Entries provided.

(** * NEA client scripts: form wizards, subject dropdowns, date-of-birth check

    A shallow embedding of the browser scripts under [static/]:

    - the three multi-step form wizards ([showTab], [nextPrev],
      [validateForm], [fixStepIndicator]): the student registration wizard
      and the older [regForm] wizard of [add_student.js], and the teacher
      registration wizard of [flag_student.js];
    - [updateSubjectOptions] of [subject_validation.js];
    - [validateDateOfBirth] of [date_validation.js];
    - [flagStudent] of [flag_student.js];
    - the attendance register of [add_student.js]: the status buttons,
      [markAllPresent], [saveAllAttendance] and the counters.

    The DOM is modelled as an explicit store that the functions thread
    through: elements are identified by their position in the document, so
    an element reached along two paths (a radio button found through its
    tab and through its group selector) is one and the same cell. *)

From Stdlib Require Import String Ascii List ZArith Lia Bool.
From stdpp Require Import base list strings gmap.
Import ListNotations.
Local Open Scope string_scope.

(** ** Class attributes

    The [class] attribute is a string.  [className] reads and writes the
    string itself; [classList] views it as an ordered set of tokens,
    split on ASCII whitespace, and writes the set back joined by single
    spaces. *)
Module ClassAttr.

Definition is_ascii_whitespace (c : ascii) : bool :=
  match c with
  | "009" | "010" | "012" | "013" | " " => true
  | _ => false
  end%char.

Fixpoint all_chars (p : ascii -> bool) (s : string) : bool :=
  match s with
  | "" => true
  | String c s' => p c && all_chars p s'
  end.

(** The fields between whitespace characters, empty fields included. *)
Fixpoint fields (s : string) : list string :=
  match s with
  | "" => [""]
  | String c s' =>
      if is_ascii_whitespace c then "" :: fields s'
      else match fields s' with
           | f :: r => String c f :: r
           | [] => [String c ""]
           end
  end.

Definition nonempty (s : string) : bool := negb (s =? "").

Definition split_on_whitespace (s : string) : list string :=
  List.filter nonempty (fields s).

Definition differs (t u : string) : bool := negb (u =? t).

(** Keeps the first occurrence of every token, in order. *)
Fixpoint ordered_set (l : list string) : list string :=
  match l with
  | [] => []
  | t :: r => t :: List.filter (differs t) (ordered_set r)
  end.

Definition tokens (s : string) : list string :=
  ordered_set (split_on_whitespace s).

Fixpoint serialize (l : list string) : string :=
  match l with
  | [] => ""
  | [t] => t
  | t :: r => t ++ " " ++ serialize r
  end.

(** [el.classList.contains(t)], also what the selector [.t] tests. *)
Definition contains (s t : string) : bool :=
  existsb (String.eqb t) (tokens s).

(** [el.classList.add(t)] *)
Definition classList_add (t s : string) : string :=
  let l := tokens s in
  serialize (if existsb (String.eqb t) l then l else l ++ [t]).

(** [el.classList.remove(t)] *)
Definition classList_remove (t s : string) : string :=
  serialize (List.filter (differs t) (tokens s)).

Fixpoint drop (n : nat) (s : string) : string :=
  match n, s with
  | O, _ => s
  | S n', String _ s' => drop n' s'
  | S _, "" => ""
  end.

(** [s.replace(pat, '')] with a string pattern: only the first
    occurrence is removed. *)
Fixpoint replace_first (pat s : string) : string :=
  if String.prefix pat s then drop (String.length pat) s
  else match s with
       | "" => ""
       | String c s' => String c (replace_first pat s')
       end.

Fixpoint occurs (pat s : string) : bool :=
  String.prefix pat s ||
  match s with
  | "" => false
  | String _ s' => occurs pat s'
  end.

(** A token that [classList] accepts: not empty, no whitespace. *)
Definition token_ok (t : string) : bool :=
  nonempty t && all_chars (fun c => negb (is_ascii_whitespace c)) t.

End ClassAttr.

(** ** JavaScript string helpers

    Text is UTF-8: a string of this development stands for the
    JavaScript string whose UTF-8 encoding it is. *)
Module Js.

(** One code point in UTF-8. *)
Definition utf8 (cp : N) : string :=
  let byte n := String (ascii_of_N n) "" in
  let low k := byte (128 + N.land (N.shiftr cp k) 63)%N in
  if (cp <? 0x80)%N then byte cp
  else if (cp <? 0x800)%N then byte (192 + N.shiftr cp 6)%N ++ low 0%N
  else if (cp <? 0x10000)%N then byte (224 + N.shiftr cp 12)%N ++ low 6%N ++ low 0%N
  else byte (240 + N.shiftr cp 18)%N ++ low 12%N ++ low 6%N ++ low 0%N.

(** [WhiteSpace] and [LineTerminator] of ECMAScript, the characters
    that [String.prototype.trim] strips and that [parseInt] skips: TAB,
    LF, VT, FF, CR, SPACE, NO-BREAK SPACE, the other space separators
    of Unicode (U+1680, U+2000 to U+200A, U+202F, U+205F, U+3000), LINE
    and PARAGRAPH SEPARATOR, and U+FEFF. *)
Definition white_space : list N :=
  [ 0x09; 0x0A; 0x0B; 0x0C; 0x0D; 0x20; 0xA0; 0x1680;
    0x2000; 0x2001; 0x2002; 0x2003; 0x2004; 0x2005; 0x2006; 0x2007;
    0x2008; 0x2009; 0x200A; 0x2028; 0x2029; 0x202F; 0x205F; 0x3000;
    0xFEFF ]%N.

(** The rest of [s] behind [p], when [s] starts with [p]. *)
Definition behind (p s : string) : option string :=
  if String.prefix p s then Some (ClassAttr.drop (String.length p) s) else None.

(** The rest of [s] behind one white-space character at its head. *)
Definition skip_white_space (s : string) : option string :=
  fold_right (fun cp found =>
                match behind (utf8 cp) s with
                | Some r => Some r
                | None => found
                end) None white_space.

(** At most [n] leading white-space characters are taken off. *)
Fixpoint skip_white_spaces (n : nat) (s : string) : string :=
  match n with
  | O => s
  | S n' =>
      match skip_white_space s with
      | Some r => skip_white_spaces n' r
      | None => s
      end
  end.

(** No string holds more characters than bytes. *)
Definition trimStart (s : string) : string := skip_white_spaces (String.length s) s.

(** The string is cut where what is left of it is white space only. *)
Fixpoint trimEnd (s : string) : string :=
  match s with
  | "" => ""
  | String c s' => if trimStart s =? "" then "" else String c (trimEnd s')
  end.

Definition trim (s : string) : string := trimEnd (trimStart s).

(** [xs[z]] for a number [z] that holds an integer: [undefined] below
    zero and past the end. *)
Definition index {A} (xs : list A) (z : Z) : option A :=
  if (z <? 0)%Z then None else xs !! Z.to_nat z.

End Js.

(** ** The document and the wizard state *)
Module Dom.

(** The three element kinds that [validateForm] scans. [KInput t] is an
    [input] element whose [type] property reads [t]. *)
Inductive Kind :=
| KInput (type : string)
| KSelect
| KTextarea.

Definition type_of (k : Kind) : string :=
  match k with
  | KInput t => t
  | KSelect => "select-one"
  | KTextarea => "textarea"
  end.

Definition is_input_tag (k : Kind) : bool :=
  match k with KInput _ => true | _ => false end.

Record Field := {
  kind : Kind;
  nameAttr : option string;   (* the [name] attribute, when present *)
  required : bool;            (* [hasAttribute('required')] *)
  value : string;             (* the [value] property *)
  checked : bool;
  className : string;
  tabOf : option nat          (* index of the [.tab] element that holds it *)
}.

Definition set_className (f : Field) (c : string) : Field :=
  {| kind := kind f; nameAttr := nameAttr f; required := required f;
     value := value f; checked := checked f; className := c;
     tabOf := tabOf f |}.

Definition map_className (g : string -> string) (f : Field) : Field :=
  set_className f (g (className f)).

(** The [name] property: the attribute, or the empty string. *)
Definition name (f : Field) : string :=
  match nameAttr f with Some n => n | None => "" end.

(** A name that reads as itself between the double quotes of a CSS
    string: it holds no double quote, no backslash, no line break (LF,
    FF, CR) and no NUL.  A double quote would end the string early, a
    backslash starts an escape, a line break makes the selector invalid
    and NUL is replaced before the selector is read. *)
Definition css_plain (n : string) : bool :=
  ClassAttr.all_chars
    (fun c => negb (existsb (N.eqb (N_of_ascii c)) [0; 10; 12; 13; 34; 92]%N)) n.

(** The selector ['input[name="' + n + '"]'] for a [css_plain] name
    [n]: the [input] elements whose [name] attribute is [n].  For any
    other name the string that the script builds is another selector, or
    none; what it selects then is not described here, and the statements
    that rest on the lookup take the names that are looked up to be
    [css_plain]. *)
Definition matches_input_name (n : string) (f : Field) : bool :=
  is_input_tag (kind f) &&
  match nameAttr f with Some m => m =? n | None => false end.

Definition in_tab (c : Z) (f : Field) : bool :=
  match tabOf f with Some t => (Z.of_nat t =? c)%Z | None => false end.

Record Document := {
  tabs : list string;        (* [style.display] of each [.tab], in order *)
  inputs : list Field;       (* every input, select, textarea, in order *)
  steps : list string;       (* [className] of each [.step], in order *)
  prevBtn : option string;   (* [style.display] of [#prevBtn], if present *)
  nextBtn : option string;   (* text of [#nextBtn], if present *)
  form : bool                (* does the form lookup find a form? *)
}.

Inductive Event :=
| ShowTab (n : Z)            (* a call [showTab(n)] *)
| Submit                     (* [form.submit()] *)
| Focus (i : nat).           (* [inputs[i].focus()] *)

Record State := {
  doc : Document;
  currentTab : Z;
  log : list Event
}.

Definition set_tabs (t : list string) (s : State) : State :=
  {| doc := {| tabs := t; inputs := inputs (doc s); steps := steps (doc s);
               prevBtn := prevBtn (doc s); nextBtn := nextBtn (doc s);
               form := form (doc s) |};
     currentTab := currentTab s; log := log s |}.

Definition set_inputs (i : list Field) (s : State) : State :=
  {| doc := {| tabs := tabs (doc s); inputs := i; steps := steps (doc s);
               prevBtn := prevBtn (doc s); nextBtn := nextBtn (doc s);
               form := form (doc s) |};
     currentTab := currentTab s; log := log s |}.

Definition set_steps (x : list string) (s : State) : State :=
  {| doc := {| tabs := tabs (doc s); inputs := inputs (doc s); steps := x;
               prevBtn := prevBtn (doc s); nextBtn := nextBtn (doc s);
               form := form (doc s) |};
     currentTab := currentTab s; log := log s |}.

Definition set_prevBtn (b : option string) (s : State) : State :=
  {| doc := {| tabs := tabs (doc s); inputs := inputs (doc s);
               steps := steps (doc s); prevBtn := b;
               nextBtn := nextBtn (doc s); form := form (doc s) |};
     currentTab := currentTab s; log := log s |}.

Definition set_nextBtn (b : option string) (s : State) : State :=
  {| doc := {| tabs := tabs (doc s); inputs := inputs (doc s);
               steps := steps (doc s); prevBtn := prevBtn (doc s);
               nextBtn := b; form := form (doc s) |};
     currentTab := currentTab s; log := log s |}.

Definition set_currentTab (c : Z) (s : State) : State :=
  {| doc := doc s; currentTab := c; log := log s |}.

Definition emit (e : Event) (s : State) : State :=
  {| doc := doc s; currentTab := currentTab s; log := log s ++ [e] |}.

(** A call either returns a value or throws (a [TypeError] on reading a
    property of [undefined] or [null]); the store is kept in both cases,
    since writes made before the throw stay. *)
Inductive Outcome (A : Type) :=
| Return (v : A) (s : State)
| Throw (s : State).
Arguments Return {A} v s.
Arguments Throw {A} s.

Definition final {A} (o : Outcome A) : State :=
  match o with Return _ s => s | Throw s => s end.

Definition M (A : Type) : Type := State -> Outcome A.

#[global] Instance M_ret : MRet M := fun A v s => Return v s.
#[global] Instance M_bind : MBind M := fun A B k c s =>
  match c s with
  | Return v s' => k v s'
  | Throw s' => Throw s'
  end.

Definition get : M State := fun s => Return s s.
Definition modify (g : State -> State) : M unit := fun s => Return tt (g s).
Definition throw {A} : M A := fun s => Throw s.

(** Positions of the elements of [l] that satisfy [p], counted from [k]. *)
Fixpoint indices_from (p : Field -> bool) (k : nat) (l : list Field) : list nat :=
  match l with
  | [] => []
  | f :: r => if p f then k :: indices_from p (S k) r
              else indices_from p (S k) r
  end.

(** [tab.querySelectorAll('input, select, textarea')] for tab [c]. *)
Definition tab_fields (c : Z) (l : list Field) : list nat :=
  indices_from (in_tab c) 0 l.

What you will do.
Go through the material above and output exactly the lines from the one containing "since writes made" through the one containing "match o with".

Solved problem.
    since writes made before the throw stay. *)
Inductive Outcome (A : Type) :=
| Return (v : A) (s : State)
| Throw (s : State).
Arguments Return {A} v s.
Arguments Throw {A} s.

Definition final {A} (o : Outcome A) : State :=
  match o with Return _ s => s | Throw s => s end.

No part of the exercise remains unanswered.